*** Opening Data provided ***

(** [_reopen_obligation]: a life that starts over. *)
Definition _reopen_obligation (opened : instant) : ask_life :=
  {| ask_status := value ASK_OPEN; opened_at := opened; answer_text := None;
     answer_artifact_kind := None; answer_artifact_ref := None; answered_by_run_id := None;
     answered_at := None; ask_delivered_message_ts := None; routed_to_name := None;
     routed_to_slack_id := None; routed_at := None; ask_expired_at := None; status_reason := None |}.

Definition origin_of_context (c : open_ask_context) (run_id : Z) (name : string) : ask_origin :=
  {| channel_type := cx_channel_type c; team_id := cx_team_id c; thread_permalink := cx_thread_permalink c;
     requester_user_id := cx_requester_user_id c; requester_name := Some name;
     ask_bot_user_id := cx_bot_user_id c; ask_text := cx_ask_text c; origin_ref := cx_origin_ref c;
     origin_run_id := Some run_id |}.

Definition _reopen_ask (a : OpenAsk) (c : open_ask_context) (run_id : Z) (name : string)
    (opened : instant) : OpenAsk :=
  {| ask_id := ask_id a; identity := identity a; origin := origin_of_context c run_id name;
     life := _reopen_obligation opened |}.

Definition new_human_ask (c : open_ask_context) (run_id : Z) (name : string) (opened : instant) (id : Z)
    : OpenAsk :=
  {| ask_id := id;
     identity := {| obligation_kind := value HUMAN_ASK; ask_org_id := cx_org_id c;
                    ask_channel_id := cx_channel_id c; ask_thread_ts := cx_thread_ts c;
                    requester_slack_id := Some (cx_requester_slack_id c) |};
     origin := origin_of_context c run_id name; life := _reopen_obligation opened |}.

*** Closing Data provided ***

Problem to solve: Each entry must be retyped exactly as it was written above.

Solution to this task:
(** [_reopen_obligation]: a life that starts over. *)
Definition _reopen_obligation (opened : instant) : ask_life :=
  {| ask_status := value ASK_OPEN; opened_at := opened; answer_text := None;
     answer_artifact_kind := None; answer_artifact_ref := None; answered_by_run_id := None;
     answered_at := None; ask_delivered_message_ts := None; routed_to_name := None;
     routed_to_slack_id := None; routed_at := None; ask_expired_at := None; status_reason := None |}.

Definition origin_of_context (c : open_ask_context) (run_id : Z) (name : string) : ask_origin :=
  {| channel_type := cx_channel_type c; team_id := cx_team_id c; thread_permalink := cx_thread_permalink c;
     requester_user_id := cx_requester_user_id c; requester_name := Some name;
     ask_bot_user_id := cx_bot_user_id c; ask_text := cx_ask_text c; origin_ref := cx_origin_ref c;
     origin_run_id := Some run_id |}.

Definition _reopen_ask (a : OpenAsk) (c : open_ask_context) (run_id : Z) (name : string)
    (opened : instant) : OpenAsk :=
  {| ask_id := ask_id a; identity := identity a; origin := origin_of_context c run_id name;
     life := _reopen_obligation opened |}.

Definition new_human_ask (c : open_ask_context) (run_id : Z) (name : string) (opened : instant) (id : Z)
    : OpenAsk :=
  {| ask_id := id;
     identity := {| obligation_kind := value HUMAN_ASK; ask_org_id := cx_org_id c;
                    ask_channel_id := cx_channel_id c; ask_thread_ts := cx_thread_ts c;
                    requester_slack_id := Some (cx_requester_slack_id c) |};
     origin := origin_of_context c run_id name; life := _reopen_obligation opened |}.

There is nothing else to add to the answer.